(** A query fails at once, or gives results of which each is an error or an entry. *)
Class Datastore := {
  ds_Query : nat -> gmap string string -> DsQuery -> string + list (string + DsEntry);
  ds_Get_err : nat -> option string
}.
Definition dq_match (q : DsQuery) (k : string) : bool :=
  match dq_prefix q with Some p => HasPrefix k p | None => true end.
Definition dq_take {A : Type} (q : DsQuery) (l : list A) : list A :=
  match dq_limit q with O => l | n => take n l end.
(** A store that does not fail: the entries that match, in some order, up to the limit. *)
Class DatastoreLaws (D : Datastore) : Prop := {
  ds_Query_ok : forall n ds q, exists es,
    ds_Query n ds q = inr (map inr (dq_take q es)) /\
    Permutation (map de_Key es) (filter (fun k => dq_match q k = true) (elements (dom ds)));
  ds_Get_ok : forall n, ds_Get_err n = None
}.

(** cid.Cast: bytes to CID. *)
Class CidCast := { cid_Cast : string -> option Cid }.
(** Cast reads back what Bytes gave, and a CID's bytes say where they end. *)
Class CidCastLaws `(IP : Ipld) (C : CidCast) : Prop := {
  cast_bytes : forall b c, cid_Cast b = Some c -> cid_Binary c = b;
  cast_nonempty : cid_Cast "" = None;
  cast_string : forall b b' c c', cid_Cast b = Some c -> cid_Cast b' = Some c' -> cid_String c = cid_String c' -> b = b';
  cast_decoded : forall t c, cid_Decode t = Some c -> cid_Cast (cid_Binary c) = Some c;
  cast_prefix_free : forall a b c d, cid_Cast a = Some c -> cid_Cast b = Some d -> HasPrefix b a = true -> a = b
}.

(** ** The types of the answers *)
Definition Version0 := "0".

Definition jnum (z : Z) : json := JNum (Itoa z).

(** pinListResp: Keys is left out when empty, and map keys are encoded in order. *)
Definition pinListResp_json (Keys : gmap string json) : json :=
  if decide (Keys = ∅) then JObj [] else JObj [("Keys", JObj (members_of Keys))].
Definition pinListKeysType_json (ty : string) : json := JObj [("Type", JStr ty)].

Definition SizeStat_json (RepoSize StorageMax : Z) : json :=
  JObj [("RepoSize", jnum RepoSize); ("StorageMax", jnum StorageMax)].
Definition RepoInfo_json (NumObjects : Z) (RepoPath : string) (SizeStat : json) (Version : string) (RepoSize : Z) : json :=
  JObj [("NumObjects", jnum NumObjects); ("RepoPath", JStr RepoPath); ("SizeStat", SizeStat); ("Version", JStr Version);
        ("RepoSize", jnum RepoSize)].
(** Local, SizeLocal and WithLocality are never set, and left out. *)
Definition FilesStat_json (Blocks CumulativeSize : Z) (Hash : string) (Size : Z) (Type_ : string) : json :=
  JObj [("Blocks", jnum Blocks); ("CumulativeSize", jnum CumulativeSize); ("Hash", JStr Hash); ("Size", jnum Size);
        ("Type", JStr Type_)].
Definition CidStruct_json (Root : string) : json := JObj [("/", JStr Root)].
Definition StatsBitswap_json (BlocksReceived MessagesReceived : Z) (Peers Wantlist : list string) : json :=
  JObj [("BlocksReceived", jnum BlocksReceived); ("BlocksSent", jnum 0); ("DataReceived", jnum 0); ("DataSent", jnum 0);
        ("DupBlksReceived", jnum 0); ("DupDataReceived", jnum 0); ("MessagesReceived", jnum MessagesReceived);
        ("Peers", JArr (map JStr Peers)); ("ProvideBufLen", jnum 0); ("Wantlist", JArr (map CidStruct_json Wantlist))].
Definition StatsBw_json (TotalIn TotalOut : Z) : json :=
  JObj [("RateIn", jnum 0); ("RateOut", jnum 0); ("TotalIn", jnum TotalIn); ("TotalOut", jnum TotalOut)].
Definition PeerStats_json (Peer : string) : json :=
  JObj [("Exchanged", jnum 0); ("Peer", JStr Peer); ("Recv", jnum 0); ("Sent", jnum 0); ("Value", jnum 0)].

(** uint64 of the float32 a decimal literal stands for, within the range of uint64. *)
Definition uint64_float32 (lit : string) : Z :=
  let '(_, m, e) := dec_of lit in
  if m =? 0 then 0 else
  match to_double float32 (m * 10 ^ Z.max 0 e) (10 ^ Z.max 0 (- e)) with
  | Some (q, p) => u64 (if 0 <=? p then q * 2 ^ p else q / 2 ^ (- p))
  | None => 0
  end.
(** [storage.Size] of GetBloxFreeSpace's answer. *)
Definition space_Size (j : json) : Z :=
  match j with
  | JObj l => match obj_field "size" l with JNum lit :: _ => uint64_float32 lit | _ => 0 end
  | _ => 0
  end.

(** ** The handlers *)

(** The fields of the Blox the handlers read. *)
Record Rpc := mkRpc {
  rp_ds : gmap string string; rp_selfPeerID : string; rp_storeDir : string; rp_authorizedPeers : list string
}.

Section rpc.
Context {S : Type} `{PS : PoolStore S} `{E : Env} `{X : Exec} `{PC : PeerCrypto} `{IP : Ipld} `{DS : Datastore} `{CC : CidCast}.
Context (p : Rpc).

Definition encode (j : json) : M (Node S) Resp := ret (mkResp StatusOK (BJson j)).
Definition http_NotFound : Resp := http_Error "404 page not found" StatusNotFound.
Definition notFoundHandler : M (Node S) Resp := ret http_NotFound.

(** The loop over results.Next(). For an erroneous result the code calls err.Error() on the
    err of the query, which is nil there. *)
Fixpoint over_results {A : Type} (body : A -> DsEntry -> A) (acc : A) (rs : list (string + DsEntry)) : outcome A :=
  match rs with
  | [] => Ok acc
  | inl _ :: _ => Panic
  | inr e :: rs' => over_results body (body acc e) rs'
  end.

Definition query_failed (e : string) : Resp :=
  http_Error ("internal error while querying datastore: " +:+ e) StatusInternalServerError.

Definition query_fold {A : Type} (q : DsQuery) (body : A -> DsEntry -> A) (acc : A) (k : A -> M (Node S) Resp) :
    M (Node S) Resp :=
  r <- fx (fun n => ds_Query n (rp_ds p) q);;
  match r with
  | inl e => ret (query_failed e)
  | inr rs => a <- lift (over_results body acc rs);; k a
  end.

(** A key is a slash and the bytes of a CID; others are skipped. *)
Definition pin_cid (key : string) : option Cid :=
  match key with
  | String _ (String _ _ as sliced) => cid_Cast sliced
  | _ => None
  end.
Definition pin_of (Keys : gmap string json) (e : DsEntry) : gmap string json :=
  match pin_cid (de_Key e) with
  | Some c => <[cid_String c := pinListKeysType_json "recursive"]> Keys
  | None => Keys
  end.
Definition pin_query (prefix : option string) : DsQuery :=
  match prefix with Some _ => mkDsQuery prefix 1 | None => mkDsQuery None 0 end.
Definition pin_ls (arg : string) : M (Node S) Resp :=
  let list_ prefix := query_fold (pin_query prefix) pin_of ∅ (fun Keys => encode (pinListResp_json Keys)) in
  if (arg =? "")%string then list_ None else
  match cid_Decode arg with
  | None => ret (http_Error "invalid cid: " StatusBadRequest)
  | Some c => list_ (Some (String "/" (cid_Binary c)))
  end.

- What needs to be done -
The response must consist of the lines above, from the first one through the line containing "(C : CidCast)", reproduced exactly.

- Output for this task -
(** A query fails at once, or gives results of which each is an error or an entry. *)
Class Datastore := {
  ds_Query : nat -> gmap string string -> DsQuery -> string + list (string + DsEntry);
  ds_Get_err : nat -> option string
}.
Definition dq_match (q : DsQuery) (k : string) : bool :=
  match dq_prefix q with Some p => HasPrefix k p | None => true end.
Definition dq_take {A : Type} (q : DsQuery) (l : list A) : list A :=
  match dq_limit q with O => l | n => take n l end.
(** A store that does not fail: the entries that match, in some order, up to the limit. *)
Class DatastoreLaws (D : Datastore) : Prop := {
  ds_Query_ok : forall n ds q, exists es,
    ds_Query n ds q = inr (map inr (dq_take q es)) /\
    Permutation (map de_Key es) (filter (fun k => dq_match q k = true) (elements (dom ds)));
  ds_Get_ok : forall n, ds_Get_err n = None
}.

(** cid.Cast: bytes to CID. *)
Class CidCast := { cid_Cast : string -> option Cid }.
(** Cast reads back what Bytes gave, and a CID's bytes say where they end. *)
Class CidCastLaws `(IP : Ipld) (C : CidCast) : Prop := {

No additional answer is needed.